No. A shredder can be very useful where there is a lot of woody material to be composted, but it is not essential.
Can I compost poisonous plants?
Yes. The toxins from rhubarb, yew, laurel and other poisonous plants are all broken down during the composting process and will not cause any damage to you or your garden.
Ants are nesting in my compost heap. Help!
Ants do have some small part to play in the composting process but the presence of nests in the heap is a sign that it is too dry. Water it thoroughly, or, if some parts are wetter than others, give it a good mix or turn.
Every time I open my bin I am assailed by masses of tiny 'fruit flies' why is this?
These are part of the decomposition process but their numbers can be reduced by burying any fruit waste among other ingredients. Flies are also a sign that the compost is a little too wet or has too many 'green' ingredients. Make sure that the bin has a lid and add 'brown' ingredients such as straw, cardboard or paper to re-balance the heap. Mix it in well.

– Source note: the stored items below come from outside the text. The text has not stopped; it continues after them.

(** A callable with a counter: the first call of [check_answer] grades it
    correct, the second one, with the same arguments, does not. *)
Lemma stateful_callable_not_repeatable :
  fst (check_example "function_1" once_callable w0) =
    Return (Graded "function_1" true msg_all_passed (DStr hidden_answer) once_callable) /\
  fst (check_example "function_1" once_callable
         (snd (check_example "function_1" once_callable w0))) =
    Return (Graded "function_1" false (msg_tests 1 2) (DStr hidden_answer) once_callable) /\
  fst (check_example "function_1" once_callable
         (snd (check_example "function_1" once_callable w0))) <>
  fst (check_example "function_1" once_callable w0).
Proof.
  split; [reflexivity|]. split; [reflexivity|]. intros H.
  assert (H1 : fst (check_example "function_1" once_callable w0) =
               Return (Graded "function_1" true msg_all_passed (DStr hidden_answer)
                         once_callable)) by reflexivity.
  assert (H2 : fst (check_example "function_1" once_callable
                      (snd (check_example "function_1" once_callable w0))) =
               Return (Graded "function_1" false (msg_tests 1 2) (DStr hidden_answer)
                         once_callable)) by reflexivity.
  rewrite H1, H2 in H. discriminate H.
Qed.

Lemma check_answer_no_test_cases_witness :
  check_example "function_2" (VData (DInt 7)) w0 =
    (Return (Graded "function_2" true msg_all_passed (DStr hidden_answer) (VData (DInt 7))), w0).
Proof.
  exact (check_answer_no_test_cases repr_example example_answers "function_2"
           (VData (DInt 7)) _ DNone w0 eq_refl eq_refl eq_refl (or_introl eq_refl)).
Defined.

(** A [function] descriptor with no test cases and no [answer] entry:
    [check_answer] raises [KeyError] and grades nothing. *)
Lemma function_without_answer_raises :
  dict_get "function_3" example_answers =
    Some (DDict [("type", DStr "function"); ("test_cases", DList [])]) /\
  check_example "function_3" (VData (DInt 7)) w0 = (Raise (mk_exn KeyError "'answer'"), w0) /\
  check_example "function_3" (VData (DInt 7)) w0 <>
    (Return (Graded "function_3" true msg_all_passed (DStr hidden_answer) (VData (DInt 7))), w0).
Proof. repeat split. discriminate. Qed.

Lemma check_answer_type_absent_witness :
  exists correct feedback,
    check_example "plain_1" (VData (DStr "hello")) w0 =
      (Return (Graded "plain_1" correct feedback (DStr hidden_answer) (VData (DStr "hello"))),
       w0) /\
    correct = true /\
    feedback = msg_correct /\
    (forall d, VData (DStr "hello") = VData d -> correct = py_eq d (DStr "hello")) /\
    feedback <> msg_unsupported.
Proof.
  exact (check_answer_type_absent repr_example example_answers "plain_1"
           (VData (DStr "hello")) _ (DStr "hello") w0 eq_refl eq_refl eq_refl).
Defined.

(** * The rest of the grader: the loader and the check functions *)

(** [s.rstrip('/')] *)
Fixpoint rstrip_slash (s : string) : string :=
  match s with
  | EmptyString => EmptyString
  | String c s' =>
      match rstrip_slash s' with
      | EmptyString => if Ascii.eqb c "/" then EmptyString else String c EmptyString
      | r => String c r
      end
  end.

(** An [AutoGrader], and [AutoGrader.__init__]. *)
Record AutoGrader : Type := mk_grader { repo_url : string; branch : string }.

Definition AutoGrader_init (repo_url : string) (branch : string) : AutoGrader :=
  mk_grader (rstrip_slash repo_url) branch.

(** [key in container] for a string [key]. *)
Definition py_contains_str (container : data) (key : string) : outcome bool :=
  match container with
  | DDict e => Return (match dict_get key e with Some _ => true | None => false end)
  | DList l | DTuple l => Return (existsb (fun x => py_eq x (DStr key)) l)
  | DStr s => Return (str_contains key s)
  | _ => type_error ("argument of type '" ++ type_name container ++ "' is not iterable")
  end.

(** [d[k] = v]: the value of an entry is replaced where it stands, a new
    entry is put last. *)
Fixpoint dict_set {A : Type} (k : string) (v : A) (d : list (string * A)) : list (string * A) :=
  match d with
  | [] => [(k, v)]
  | (k', v') :: d' => if String.eqb k k' then (k, v) :: d' else (k', v') :: dict_set k v d'
  end.

(** [range(a, b)] *)
Definition py_range (a b : Z) : list Z :=
  map (fun k => a + Z.of_nat k) (seq 0 (Z.to_nat (b - a))).

(** What a global name is bound to: the function that
    [make_check_function(pid, lab)] returns, told by the [pid] and the [lab]
    it closes over, or any other value. *)
Inductive global : Type :=
| GCheck (pid lab : string)
| GValue (v : value).

Definition make_check_function (pid lab : string) : global := GCheck pid lab.

(** [create_lab_functions], on the dict of the globals. *)
Definition create_lab_functions (lab_name : string) (num_problems : Z)
    (globals_dict : list (string * global)) : list (string * global) :=
  fold_left
    (fun g i =>
       let problem_id := "problem_" ++ str_of_Z i in
       let func_name := "check_problem_" ++ str_of_Z i in
       dict_set func_name (make_check_function problem_id lab_name) g)
    (py_range 1 (num_problems + 1)) globals_dict.

Definition REPO_URL : string :=
  "https://raw.githubusercontent.com/lsy8647/lab_grading/refs/heads/main/".

(** The global [grader]. *)
Definition grader : AutoGrader := AutoGrader_init REPO_URL "main".

Definition msg_fetch_failed (e : exn) : string :=
  "❌ 정답 파일을 가져오는데 실패했습니다: " ++ exn_str e.

Section Loader.

Variable py_repr : data -> string.
Variable str_upper : string -> string.

(** What [requests.get(url)], [raise_for_status()] and
    [json.loads(response.text)] give for a URL: the JSON of the file, or
    the error one of them raises. *)
Variable get_json : string -> outcome data.

(** [AutoGrader.fetch_answer_file] *)
Definition fetch_answer_file (self : AutoGrader) (file_path : string) : M data :=
  try_except
    (let url := repo_url self ++ "/" ++ file_path in
     lift (get_json url))
    (fun e => print (msg_fetch_failed e) ;;; ret (DDict [])).

(** [AutoGrader.check_answer], with the fetch: [check_answer] above is the
    part of it that follows the fetch, on answers that are a dict. *)
Definition AutoGrader_check_answer (self : AutoGrader) (problem_id : string)
    (student_answer : value) (answer_file : string) : M check_result :=
  answers <- fetch_answer_file self answer_file ;;
  found <- lift (py_contains_str answers problem_id) ;;
  if negb found then ret (NotFound "error" (msg_not_found problem_id))
  else
    correct_answer <- lift (py_getitem answers problem_id) ;;
    result <- _compare_answers py_repr student_answer correct_answer ;;
    expected <- lift (py_get correct_answer "display_answer" (DStr hidden_answer)) ;;
    ret (Graded problem_id (cmp_match result) (cmp_feedback result) expected student_answer).

(** [submit_answer], on the global [grader]. *)
Definition submit_answer_online (problem_id : string) (answer : value) (lab_name : string)
  : M check_result :=
  let answer_file := lab_name ++ "/answers.json" in
  result <- AutoGrader_check_answer grader problem_id answer answer_file ;;
  print rule ;;;
  match result with
  | NotFound _ _ => lift (Raise (mk_exn KeyError "'problem_id'"))
  | Graded pid correct feedback expected _ =>
      print ("📝 " ++ str_upper lab_name ++ " - 문제 " ++ pid) ;;;
      print ("📊 결과: " ++ (if correct then "✅ 정답" else "❌ 오답")) ;;;
      print ("💬 " ++ feedback) ;;;
      (if negb correct && negb (py_eq expected (DStr hidden_answer))
       then print ("🔍 참고: " ++ py_str py_repr expected)
       else ret tt) ;;;
      print rule ;;;
      ret result
  end.

(** The [check_function] that [make_check_function(pid, lab)] returns. *)
Definition check_function (pid lab : string) (student_answer : value) : M check_result :=
  submit_answer_online pid student_answer lab.

End Loader.

(** ** The loader *)

(** [k] slashes. *)
Fixpoint slashes (k : nat) : string :=
  match k with
  | O => ""
  | S k' => String "/" (slashes k')
  end.

Lemma rstrip_slash_slashes (k : nat) : rstrip_slash (slashes k) = "".
Proof. induction k as [|k IH]; simpl; [reflexivity | now rewrite IH]. Qed.

Lemma rstrip_slash_app_slashes (s : string) (k : nat) :
  rstrip_slash (s ++ slashes k) = rstrip_slash s.
Proof.
  induction s as [|c s IH]; simpl.
  - apply rstrip_slash_slashes.
  - now rewrite IH.
Qed.

Lemma rstrip_slash_split (s : string) : exists k, s = rstrip_slash s ++ slashes k.
Proof.
  induction s as [|c s (k & IH)]; simpl.
  - now exists 0%nat.
  - destruct (rstrip_slash s) as [|d r] eqn:E.
    + destruct (Ascii.eqb_spec c "/") as [->|_].
      * exists (S k). simpl. f_equal. exact IH.
      * exists k. simpl. f_equal. exact IH.
    + exists k. simpl. f_equal. exact IH.
Qed.

Lemma rstrip_slash_end (s r : string) : rstrip_slash s <> r ++ "/".
Proof.
  revert r. induction s as [|c s IH]; intros r; simpl.
  - now destruct r.
  - destruct (rstrip_slash s) as [|d t] eqn:E.
    + destruct (Ascii.eqb_spec c "/") as [->|ne]; [now destruct r|].
      destruct r as [|c' [|c'' r]]; simpl; try discriminate.
      intros H. injection H as H. now elim ne.
    + destruct r as [|c' r]; simpl; [discriminate|].
      intros H. injection H as _ H. exact (IH r H).
Qed.

(** [AutoGrader.__init__] drops every slash at the end of the URL: the URL
    it keeps does not end with a slash, it is the given one without a run
    of slashes at its end, and slashes added at the end of the given URL
    change nothing. *)
Theorem init_strips_slashes (url branch_name : string) :
  (forall r, repo_url (AutoGrader_init url branch_name) <> r ++ "/") /\
  (exists k, url = repo_url (AutoGrader_init url branch_name) ++ slashes k) /\
  (forall k, AutoGrader_init (url ++ slashes k) branch_name = AutoGrader_init url branch_name).
Proof.
  split; [|split].
  - intros r. apply rstrip_slash_end.
  - apply rstrip_slash_split.
  - intros k. unfold AutoGrader_init. now rewrite rstrip_slash_app_slashes.
Qed.

Section LoaderProperties.

Variable py_repr : data -> string.
Variable str_upper : string -> string.
Variable get_json : string -> outcome data.

Lemma fetch_answer_file_cases (self : AutoGrader) (file_path : string) (w : world) :
  (forall j, get_json (repo_url self ++ "/" ++ file_path) = Return j ->
     fetch_answer_file get_json self file_path w = (Return j, w)) /\
  (forall e, get_json (repo_url self ++ "/" ++ file_path) = Raise e -> catchable e = true ->
     fetch_answer_file get_json self file_path w =
       (Return (DDict []), mk_world (store w) (stdout w ++ [msg_fetch_failed e])%list)).
Proof.
  unfold fetch_answer_file, try_except, lift. split.
  - intros j ->. reflexivity.
  - intros e -> ->. reflexivity.
Qed.

(** [fetch_answer_file] hands over the JSON of the file and prints
    nothing; where the request or the parsing raises an error deriving from
    [Exception], it raises nothing, prints one line with the text of the
    error, and returns the empty dict; an error that does not derive from
    [Exception] (a [KeyboardInterrupt] during the request) leaves it, and
    nothing is printed. *)
Theorem fetch_answer_file_contains_failures (self : AutoGrader) (file_path : string)
    (w : world) :
  (forall j, get_json (repo_url self ++ "/" ++ file_path) = Return j ->
     fetch_answer_file get_json self file_path w = (Return j, w)) /\
  (forall e, get_json (repo_url self ++ "/" ++ file_path) = Raise e -> catchable e = true ->
     fetch_answer_file get_json self file_path w =
       (Return (DDict []), mk_world (store w) (stdout w ++ [msg_fetch_failed e])%list)) /\
  (forall e, get_json (repo_url self ++ "/" ++ file_path) = Raise e -> catchable e = false ->
     fetch_answer_file get_json self file_path w = (Raise e, w)).
Proof.
  split; [|split]; try apply fetch_answer_file_cases.
  intros e Hg He. unfold fetch_answer_file, try_except, lift. now rewrite Hg, He.
Qed.

(** The answers file cannot be fetched: [AutoGrader.check_answer] reports
    every problem as not found, whatever the id and the answer, after the
    line of [fetch_answer_file]; the submitted value is not looked at. *)
Theorem check_answer_fetch_failed (self : AutoGrader) (problem_id : string)
    (student_answer : value) (answer_file : string) (e : exn) (w : world) :
  get_json (repo_url self ++ "/" ++ answer_file) = Raise e ->
  catchable e = true ->
  AutoGrader_check_answer py_repr get_json self problem_id student_answer answer_file w =
    (Return (NotFound "error" (msg_not_found problem_id)),
     mk_world (store w) (stdout w ++ [msg_fetch_failed e])%list).
Proof.
  intros Hg He. unfold AutoGrader_check_answer, bind.
  rewrite (proj2 (fetch_answer_file_cases self answer_file w) e Hg He).
  reflexivity.
Qed.

(** What follows a fetch that gave [j]. *)
Lemma check_answer_after_fetch_any (self : AutoGrader) (problem_id : string)
    (student_answer : value) (answer_file : string) (j : data) (w : world) :
  get_json (repo_url self ++ "/" ++ answer_file) = Return j ->
  AutoGrader_check_answer py_repr get_json self problem_id student_answer answer_file w =
    (found <- lift (py_contains_str j problem_id) ;;
     if negb found then ret (NotFound "error" (msg_not_found problem_id))
     else
       correct_answer <- lift (py_getitem j problem_id) ;;
       result <- _compare_answers py_repr student_answer correct_answer ;;
       expected <- lift (py_get correct_answer "display_answer" (DStr hidden_answer)) ;;
       ret (Graded problem_id (cmp_match result) (cmp_feedback result) expected
              student_answer)) w.
Proof.
  intros Hg. unfold AutoGrader_check_answer. unfold bind at 1.
  now rewrite (proj1 (fetch_answer_file_cases self answer_file w) _ Hg).
Qed.
Lemma zcount_le P Q n :
  (forall g, 0 <= g < n -> P g = true -> Q g = true) -> zcount P n <= zcount Q n.
Proof.
  intros H. apply zsum_le. intros g Hg. specialize (H g Hg).
  destruct (P g), (Q g); simpl; lia.
Qed.

Lemma zcount_hit P n q : 0 <= q < n -> P q = true -> 1 <= zcount P n.
Proof.
  intros Hq HP.
  assert (Hnn : forall j, 0 <= j < n -> 0 <= Z.b2z (P j))
    by (intros j _; destruct (P j); simpl; lia).
  pose proof (zsum_term_le (fun i => Z.b2z (P i)) n q Hnn Hq) as Hle.
  simpl in Hle. rewrite HP in Hle. exact Hle.
Qed.

Lemma stable_dest_bounds dig size g :
  0 <= g < size -> 0 <= stable_dest dig size g < size.
Proof.
  intros Hg. unfold stable_dest.
  pose proof (zcount_bounds (fun g' => dig g' <? dig g) size ltac:(lia)).
  pose proof (zcount_bounds (fun g' => dig g' =? dig g) g ltac:(lia)).
  split; [lia|].
  assert (Hsplit : zcount (fun g' => dig g' =? dig g) size =
                   zcount (fun g' => dig g' =? dig g) g
                   + zcount (fun q => dig (g + q) =? dig g) (size - g)).
  { replace size with (g + (size - g)) at 1 by lia. apply zcount_split; lia. }
  assert (Hself : 1 <= zcount (fun q => dig (g + q) =? dig g) (size - g)).
  { apply (zcount_hit _ _ 0); [lia|]. rewrite Z.add_0_r. apply Z.eqb_refl. }
  assert (Hboth : zcount (fun g' => dig g' <? dig g) size
                  + zcount (fun g' => dig g' =? dig g) size <= size).
  { unfold zcount. rewrite <- zsum_add.
    rewrite <- (zcount_all (fun _ => true) size) at 2 by (intros; lia || reflexivity).
    apply zsum_le. intros q Hq.
    destruct (Z.ltb_spec (dig q) (dig g)), (Z.eqb_spec (dig q) (dig g)); simpl; lia. }
  lia.
Qed.
(* ===== verification/Prelude.v ===== *)
(** * A verification library for the xv6 kernel and its user programs

    ** The program

    src/kernel is xv6, a small Unix for RISC-V; src/user has its library, its
    shell and commands, the programs of the utilities lab (sleep, pingpong,
    primes, find, xargs) and the test suite usertests; src/mkfs makes the image
    of the file system.  The kernel is layered, and so is its state here: each
    layer is a record that contains the one below it,
<<
      lks (spin locks, interrupts)  <  kmst (memory, free pages)  <  pst (processes)
      <  sst (sleep locks)  <  bst (buffers, disk)  <  lst (log)  <  fsst (inodes)
      <  pipes, console, open files, traps
>>
    A C function is a function in the monad [M] of this file: it returns, panics,
    goes to sleep in sched(), spins on a lock or runs out of fuel.  A function of
    a lower layer is lifted with [↑].  A function that sleeps ends in [Asleep]; what
    it does when it is scheduled again is a definition of its own, named *_back
    (or *_done, *_yielded), and whatever the rest of the system does in between is
    the difference between the state where the one ends and the other starts.
    User programs (User) run against an environment that answers their system
    calls and are known by the trace of their calls.

    ** What models what

    Shared: Prelude (the monad, weakest preconditions [wp] and [wps], tactics,
    machine integers, rings), KString (physical memory as bytes; kernel/string.c).

    Kernel, one file per component:
    - Spinlock: spinlock.c, myproc and cpuid; Module Smp has the lock of several
      CPUs as a step relation.
    - Riscv: the address and PTE macros of riscv.h and memlayout.h.
    - Kalloc: kalloc.c.  Vm: all of vm.c, on page tables in physical memory.
    - Proc, ProcLife: proc.c; SleepWakeup has its sleep and wakeup on several
      CPUs as a step relation.  Sleeplock: sleeplock.c.
    - Bio: bio.c; the disk is a map of blocks and the sequence of writes made.
    - Log: log.c.  Fs: fs.c.  File: file.c and pipealloc.  Pipe: pipe.c.
    - Uart, Console: uart.c, console.c, printf.c.
    - Exec: exec.c.  Syscall, Sysfile, Sysproc: the system calls.
    - Virtio: virtio_disk.c.  Trap: trap.c, plic.c, start.c, main.c.
    - Asm: trampoline.S, kernelvec.S, swtch.S, entry.S and the stubs of usys.pl,
      as instructions run on registers and memory.
    - Initcode: user/initcode.S, assembled and run; the array initcode of proc.c.
    - Mkfs: mkfs/mkfs.c.

    User space: Ulib (ulib.c, printf.c), Umalloc (umalloc.c), Grep, Sh, Grind, and
    Programs with a Module for each of the smaller programs.  usertests.c is in
    UtMem, UtProc and UtFile (the tests) and Usertests (the table, run and main);
    UtBase has what the tests share.

    ** What the theorems show

    - Memory.  VmInv states who owns each page of physical memory; VmProofs,
      VmUser, VmFree and VmCopy show what every operation of vm.c does, also when
      memory runs out, and VmTyped composes them: any sequence of operations on
      any number of address spaces keeps memory well typed, isolated and without
      leaks.  Kalloc: kinit frees every page once.
    - Disk.  VirtioProofs has the invariant of the rings that the driver shares
      with the device; VirtioDisk shows by a simulation that driver and device,
      interleaved in any way, implement the atomic disk of Bio and that every
      request is completed.
    - Log and file system.  BioInv and BioProofs: the list of the
      buffer cache stays a list, and its buffers agree with the disk.  LogSpec states the promise of the log, LogProofs and
      LogTxn prove it: an operation is atomic under a crash at any write, and
      recovery repairs the disk even if it is interrupted.  FsTxn, FsAlloc,
      FsFile, FsRw, FsWrite, FsTheorems, FsTrunc: files are byte sequences under
      readi, writei and itrunc; FsDir: directories are finite maps; FsProofs: the
      formats on disk and path names.  MkfsProofs, MkfsImage, FsInit: the image
      of mkfs is a file system that the kernel boots from.
    - Pipes, console, printing: PipeProofs (a bounded queue), ConsoleInput (the
      line editor), ConsoleProofs (the output stream), PrintfProofs.
    - Traps: Asm shows that traps, interrupts and context switches restore every
      register.
    - Several CPUs: Spinlock shows the mutual exclusion of the lock, SleepWakeup
      that sleep and wakeup lose no wakeup and do not deadlock.
    - User programs.  ShProofs, ShRoundtrip: the parser of the shell inverts
      printing.  Grep: its matcher decides the language of a pattern, and it
      prints the matching lines.  UmallocProofs: malloc and free.  PrimesProofs,
      ProgramsProofs, Grind: the smaller programs.  UsertestsProofs: every test
      ends, and the verdict of the test runner is right; UtPipe and UtMalloc: what
      pipe1 and mem check.  Initcode: the first process execs /init.

    Theorems that show a flaw of the program are there as well, such as
    LogTxn.three_operations_too_big and UtPipe.wrong_byte_passes.

    ** Bounds

    Loops over arrays and ranges run over [seq] or [for_range], which are total.
    Other loops take fuel, and the theorems show that it is enough: 3 levels for
    page tables, NBUF for the list of buffers, NUM for chains of descriptors and
    for the used ring (at most 2 requests fit into it), the number of pages or
    blocks that a transfer can touch for copyin, copyout, readi and writei, the
    length of the path for namex, of the line for the parser of the shell, of the
    free list for malloc and free, 32 digits for a 32-bit number, 512 levels for
    find (its path buffer has 512 bytes).  Loops of user programs that end with
    the input run as long as the environment answers.

    ** Not modelled

    - Several CPUs run at once only in Spinlock.Smp and SleepWakeup, which takes
      the locks as given and has one channel; wait(), which sleeps with its own
      p->lock, is not among the callers there.  Elsewhere a function runs
      from one point where the CPU can be taken away to the next; what happens in
      between is left open by the theorems on the *_back parts, and made explicit
      as a step relation in VirtioDisk.
    - The device side of the disk, the UART and the PLIC is outside the program:
      its answers are parameters.  A transfer of the disk happens at one instant.
    - The CSR accessors of riscv.h read and write fields of the machine state of
      Trap; the instructions of C code are not modelled, so neither are
      stack overflow and alignment.
    - Faults of instruction fetch in user space; usertests sees memory accesses
      as events that the environment answers.
    - ramdisk.c (not built, and it does not fit struct buf), defs.h, types.h and
      date.h (declarations), kernel.ld, usys.S (generated from usys.pl, which is
      modelled), the Makefile and the grading scripts.
    - malloc in the shell is taken to succeed, and what mkfs prints is left out. *)

From Stdlib Require Import ZArith Lia Ascii.
From stdpp Require Import base list gmap strings.
Lemma prints_line (pattern line : list Z) :
  prints 1 (selected pattern [line])
    (if match_ pattern line then call (Swrite 1 (line ++ [newline]));; mret tt else mret tt).
Proof.
  rewrite selected_cons. destruct (match_ pattern line); [|apply prints_ret].
  apply prints_bind; [apply prints_write|intros; apply prints_ret].
Qed.

Lemma wps_grep_lines pattern fuel p s (Q : list Z -> ust -> Prop) (R : ust -> Prop) :
  (length p <= fuel)%nat -> Forall (fun b => b <> 0) p ->
  (forall s' tr, extends s s' tr -> only_writes 1 tr -> outs 1 tr = selected pattern (feed [] p).1 ->
     Q (feed [] p).2 s') ->
  (forall s' tr, extends s s' tr -> only_writes 1 tr -> outs 1 tr `prefix_of` selected pattern (feed [] p).1 -> R s') ->
  wps (grep_lines fuel pattern p) Q R s.
Proof.
  revert p s. induction fuel as [|fuel IH]; intros p s Hf Hp HQ HR; cbn [grep_lines];
    rewrite until_nul_text by done; pose proof (strchr_spec p newline) as Hs;
    destruct (strchr p newline) as [q|].
  2, 4: ustep; rewrite feed_line in HQ by done; eapply HQ; [apply extends_nil|constructor|done].
  all: destruct Hs as (line & q' & -> & -> & Hl).
  { rewrite length_app in Hf. cbn in Hf. lia. }
  rewrite length_app, Nat.add_sub, take_app_length. cbn [length] in Hf.
  rewrite feed_app, feed_line in HQ, HR by done. cbn [fst snd app feed] in HQ, HR.
  change (newline =? newline) with true in HQ, HR. cbn iota in HQ, HR.
  destruct (feed [] q') as [ls r] eqn:Eq. cbn [fst snd] in HQ, HR. rewrite selected_cons in HQ, HR.
  assert (drop (S (length line)) (line ++ newline :: q') = q') as ->.
  { rewrite drop_app_ge by lia. by replace (S (length line) - length line)%nat with 1%nat by lia. }
  apply Forall_app in Hp as [_ Hp]. inversion Hp; subst.
  apply wps_bind, prints_line; rewrite selected_cons, app_nil_r; [intros _ s1 t1 E1 W1 O1|intros s1 t1 E1 W1 O1].
  - apply IH; [rewrite length_app in Hf; cbn in Hf; lia|done|..]; intros s2 t2 E2 W2 O2; rewrite Eq in O2; rewrite ?Eq.
    + eapply HQ; [by eapply extends_trans|by apply only_writes_app|]. by rewrite outs_app, O1, O2.
    + eapply HR; [by eapply extends_trans|by apply only_writes_app|]. rewrite outs_app, O1. by apply prefix_app.
  - eapply HR; [done..|]. by apply prefix_app_r.
Qed.


(** Two lines, the second in two pieces. *)
Definition demo_env : list reply :=
  [mk_reply 5 (str "axb" ++ [newline] ++ str "a"); mk_reply 4 [];
   mk_reply 4 (str "xc" ++ [newline] ++ str "b"); mk_reply 0 []].


End Grep.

There's a wasps nest in my bin what shall I do?
There is no 'organic' way to get rid of wasps. However, they do not return to the same nest every year so the problem will be over when autumn comes. If you can, leave the wasps alone as they are useful predators for garden pests. If they cannot be left (in a school garden, for example) then call your local council's Environmental Health Department for advice. To avoid the problem in future, make sure that your heap does not get too dry, make sure it has a lid and that the sides are solid, with no air gaps.